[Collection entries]
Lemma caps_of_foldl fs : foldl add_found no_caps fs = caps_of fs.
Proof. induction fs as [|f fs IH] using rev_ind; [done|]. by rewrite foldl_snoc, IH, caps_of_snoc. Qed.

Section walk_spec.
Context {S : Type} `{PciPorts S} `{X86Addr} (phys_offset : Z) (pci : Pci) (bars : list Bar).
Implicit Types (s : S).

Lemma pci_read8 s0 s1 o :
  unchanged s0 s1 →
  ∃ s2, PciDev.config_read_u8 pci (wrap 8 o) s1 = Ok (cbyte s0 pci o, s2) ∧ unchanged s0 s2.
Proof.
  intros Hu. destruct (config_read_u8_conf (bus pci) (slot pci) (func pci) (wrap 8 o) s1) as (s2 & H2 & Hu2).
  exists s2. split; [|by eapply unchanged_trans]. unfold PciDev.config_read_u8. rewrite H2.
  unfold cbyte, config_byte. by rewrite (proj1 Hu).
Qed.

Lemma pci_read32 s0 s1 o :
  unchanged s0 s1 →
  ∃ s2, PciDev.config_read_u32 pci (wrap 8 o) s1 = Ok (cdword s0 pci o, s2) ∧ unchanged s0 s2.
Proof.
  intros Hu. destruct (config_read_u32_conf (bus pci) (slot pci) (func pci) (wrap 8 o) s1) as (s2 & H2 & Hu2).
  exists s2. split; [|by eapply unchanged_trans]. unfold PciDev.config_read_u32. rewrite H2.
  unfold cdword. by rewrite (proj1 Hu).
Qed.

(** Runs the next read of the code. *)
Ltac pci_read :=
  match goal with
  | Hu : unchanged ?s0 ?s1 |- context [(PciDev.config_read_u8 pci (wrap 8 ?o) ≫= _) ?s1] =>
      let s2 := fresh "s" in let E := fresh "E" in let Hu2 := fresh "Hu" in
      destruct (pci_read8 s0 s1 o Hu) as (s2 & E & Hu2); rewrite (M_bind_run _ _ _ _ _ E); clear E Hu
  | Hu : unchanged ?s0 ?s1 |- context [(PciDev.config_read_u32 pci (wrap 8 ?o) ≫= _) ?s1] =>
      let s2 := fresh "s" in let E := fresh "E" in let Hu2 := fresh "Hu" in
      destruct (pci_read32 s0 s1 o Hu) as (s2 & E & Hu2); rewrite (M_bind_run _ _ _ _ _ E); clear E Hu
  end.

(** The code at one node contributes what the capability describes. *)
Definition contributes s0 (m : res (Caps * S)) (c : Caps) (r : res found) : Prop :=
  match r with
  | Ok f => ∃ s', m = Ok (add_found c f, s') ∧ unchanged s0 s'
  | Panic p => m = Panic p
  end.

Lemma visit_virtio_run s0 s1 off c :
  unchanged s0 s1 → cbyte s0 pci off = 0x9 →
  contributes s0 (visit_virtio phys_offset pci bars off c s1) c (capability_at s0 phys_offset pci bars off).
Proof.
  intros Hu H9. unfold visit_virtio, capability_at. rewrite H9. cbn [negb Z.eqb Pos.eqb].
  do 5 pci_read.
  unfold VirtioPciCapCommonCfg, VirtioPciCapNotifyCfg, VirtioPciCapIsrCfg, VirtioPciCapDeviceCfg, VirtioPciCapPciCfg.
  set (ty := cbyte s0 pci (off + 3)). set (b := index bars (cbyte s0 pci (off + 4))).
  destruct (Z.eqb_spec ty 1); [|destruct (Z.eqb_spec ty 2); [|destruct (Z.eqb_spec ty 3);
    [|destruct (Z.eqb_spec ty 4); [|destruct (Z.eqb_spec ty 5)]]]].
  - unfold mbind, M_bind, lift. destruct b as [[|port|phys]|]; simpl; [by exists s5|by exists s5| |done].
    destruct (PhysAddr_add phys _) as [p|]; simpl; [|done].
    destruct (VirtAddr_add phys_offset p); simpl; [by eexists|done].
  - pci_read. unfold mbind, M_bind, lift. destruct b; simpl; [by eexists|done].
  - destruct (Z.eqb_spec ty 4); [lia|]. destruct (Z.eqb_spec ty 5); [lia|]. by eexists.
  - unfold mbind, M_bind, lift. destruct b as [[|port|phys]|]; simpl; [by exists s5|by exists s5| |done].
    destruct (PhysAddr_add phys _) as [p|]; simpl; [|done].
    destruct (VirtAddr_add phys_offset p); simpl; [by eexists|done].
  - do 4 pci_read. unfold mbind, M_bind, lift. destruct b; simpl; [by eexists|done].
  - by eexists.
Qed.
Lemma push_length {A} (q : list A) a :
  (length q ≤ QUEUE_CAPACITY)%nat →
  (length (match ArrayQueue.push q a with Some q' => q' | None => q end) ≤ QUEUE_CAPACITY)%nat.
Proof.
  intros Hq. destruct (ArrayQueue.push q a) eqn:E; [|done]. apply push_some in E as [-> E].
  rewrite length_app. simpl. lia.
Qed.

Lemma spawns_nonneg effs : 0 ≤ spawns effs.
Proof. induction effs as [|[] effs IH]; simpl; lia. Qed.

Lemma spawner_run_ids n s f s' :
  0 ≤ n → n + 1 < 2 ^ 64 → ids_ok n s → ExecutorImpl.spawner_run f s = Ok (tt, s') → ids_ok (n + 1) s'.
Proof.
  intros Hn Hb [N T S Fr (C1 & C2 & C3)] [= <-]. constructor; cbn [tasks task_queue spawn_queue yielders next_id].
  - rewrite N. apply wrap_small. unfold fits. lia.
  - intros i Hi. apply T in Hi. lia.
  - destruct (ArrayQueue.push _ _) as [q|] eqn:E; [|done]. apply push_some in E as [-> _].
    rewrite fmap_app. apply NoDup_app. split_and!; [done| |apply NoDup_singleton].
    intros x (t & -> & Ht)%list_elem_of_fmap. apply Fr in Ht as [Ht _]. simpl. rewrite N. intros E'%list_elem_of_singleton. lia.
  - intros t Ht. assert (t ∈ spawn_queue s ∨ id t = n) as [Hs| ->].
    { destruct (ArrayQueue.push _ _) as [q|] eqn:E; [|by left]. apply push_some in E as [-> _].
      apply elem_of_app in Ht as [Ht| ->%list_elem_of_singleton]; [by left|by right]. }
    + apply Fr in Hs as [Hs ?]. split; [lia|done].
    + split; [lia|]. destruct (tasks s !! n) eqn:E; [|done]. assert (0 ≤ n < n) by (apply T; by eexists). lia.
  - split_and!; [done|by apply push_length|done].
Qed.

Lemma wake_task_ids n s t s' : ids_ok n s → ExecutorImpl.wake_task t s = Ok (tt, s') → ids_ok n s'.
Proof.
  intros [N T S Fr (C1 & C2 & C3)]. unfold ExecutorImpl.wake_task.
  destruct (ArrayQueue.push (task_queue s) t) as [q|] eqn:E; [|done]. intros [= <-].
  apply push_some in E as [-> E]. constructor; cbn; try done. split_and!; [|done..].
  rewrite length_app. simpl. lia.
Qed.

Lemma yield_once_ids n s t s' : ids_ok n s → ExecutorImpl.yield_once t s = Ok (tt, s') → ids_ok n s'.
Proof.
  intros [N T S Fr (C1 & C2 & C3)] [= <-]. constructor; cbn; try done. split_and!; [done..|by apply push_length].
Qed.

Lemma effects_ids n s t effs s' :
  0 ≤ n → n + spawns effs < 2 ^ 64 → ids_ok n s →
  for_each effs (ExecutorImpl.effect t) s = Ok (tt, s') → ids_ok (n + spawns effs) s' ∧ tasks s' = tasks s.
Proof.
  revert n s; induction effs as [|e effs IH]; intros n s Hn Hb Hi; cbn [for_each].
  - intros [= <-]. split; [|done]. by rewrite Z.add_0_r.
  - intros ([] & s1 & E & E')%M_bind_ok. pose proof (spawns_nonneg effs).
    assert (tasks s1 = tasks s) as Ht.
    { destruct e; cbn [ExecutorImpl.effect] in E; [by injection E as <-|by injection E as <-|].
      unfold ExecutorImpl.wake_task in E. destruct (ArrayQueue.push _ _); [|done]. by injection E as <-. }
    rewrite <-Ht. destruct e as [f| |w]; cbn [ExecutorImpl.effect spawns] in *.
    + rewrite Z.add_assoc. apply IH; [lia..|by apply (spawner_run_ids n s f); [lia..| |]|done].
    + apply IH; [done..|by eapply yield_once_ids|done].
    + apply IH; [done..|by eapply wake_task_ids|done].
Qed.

▸ **Your objective**:
Set down, from the entries above, exactly the lines from the one with "Section walk_spec." up to and including the one with "destruct (pci_read32 s0", and no other lines.

▸ **Answer to this task**:
Section walk_spec.
Context {S : Type} `{PciPorts S} `{X86Addr} (phys_offset : Z) (pci : Pci) (bars : list Bar).
Implicit Types (s : S).

Lemma pci_read8 s0 s1 o :
  unchanged s0 s1 →
  ∃ s2, PciDev.config_read_u8 pci (wrap 8 o) s1 = Ok (cbyte s0 pci o, s2) ∧ unchanged s0 s2.
Proof.
  intros Hu. destruct (config_read_u8_conf (bus pci) (slot pci) (func pci) (wrap 8 o) s1) as (s2 & H2 & Hu2).
  exists s2. split; [|by eapply unchanged_trans]. unfold PciDev.config_read_u8. rewrite H2.
  unfold cbyte, config_byte. by rewrite (proj1 Hu).
Qed.

Lemma pci_read32 s0 s1 o :
  unchanged s0 s1 →
  ∃ s2, PciDev.config_read_u32 pci (wrap 8 o) s1 = Ok (cdword s0 pci o, s2) ∧ unchanged s0 s2.
Proof.
  intros Hu. destruct (config_read_u32_conf (bus pci) (slot pci) (func pci) (wrap 8 o) s1) as (s2 & H2 & Hu2).
  exists s2. split; [|by eapply unchanged_trans]. unfold PciDev.config_read_u32. rewrite H2.
  unfold cdword. by rewrite (proj1 Hu).
Qed.

(** Runs the next read of the code. *)
Ltac pci_read :=
  match goal with
  | Hu : unchanged ?s0 ?s1 |- context [(PciDev.config_read_u8 pci (wrap 8 ?o) ≫= _) ?s1] =>
      let s2 := fresh "s" in let E := fresh "E" in let Hu2 := fresh "Hu" in
      destruct (pci_read8 s0 s1 o Hu) as (s2 & E & Hu2); rewrite (M_bind_run _ _ _ _ _ E); clear E Hu
  | Hu : unchanged ?s0 ?s1 |- context [(PciDev.config_read_u32 pci (wrap 8 ?o) ≫= _) ?s1] =>
      let s2 := fresh "s" in let E := fresh "E" in let Hu2 := fresh "Hu" in
      destruct (pci_read32 s0 s1 o Hu) as (s2 & E & Hu2); rewrite (M_bind_run _ _ _ _ _ E); clear E Hu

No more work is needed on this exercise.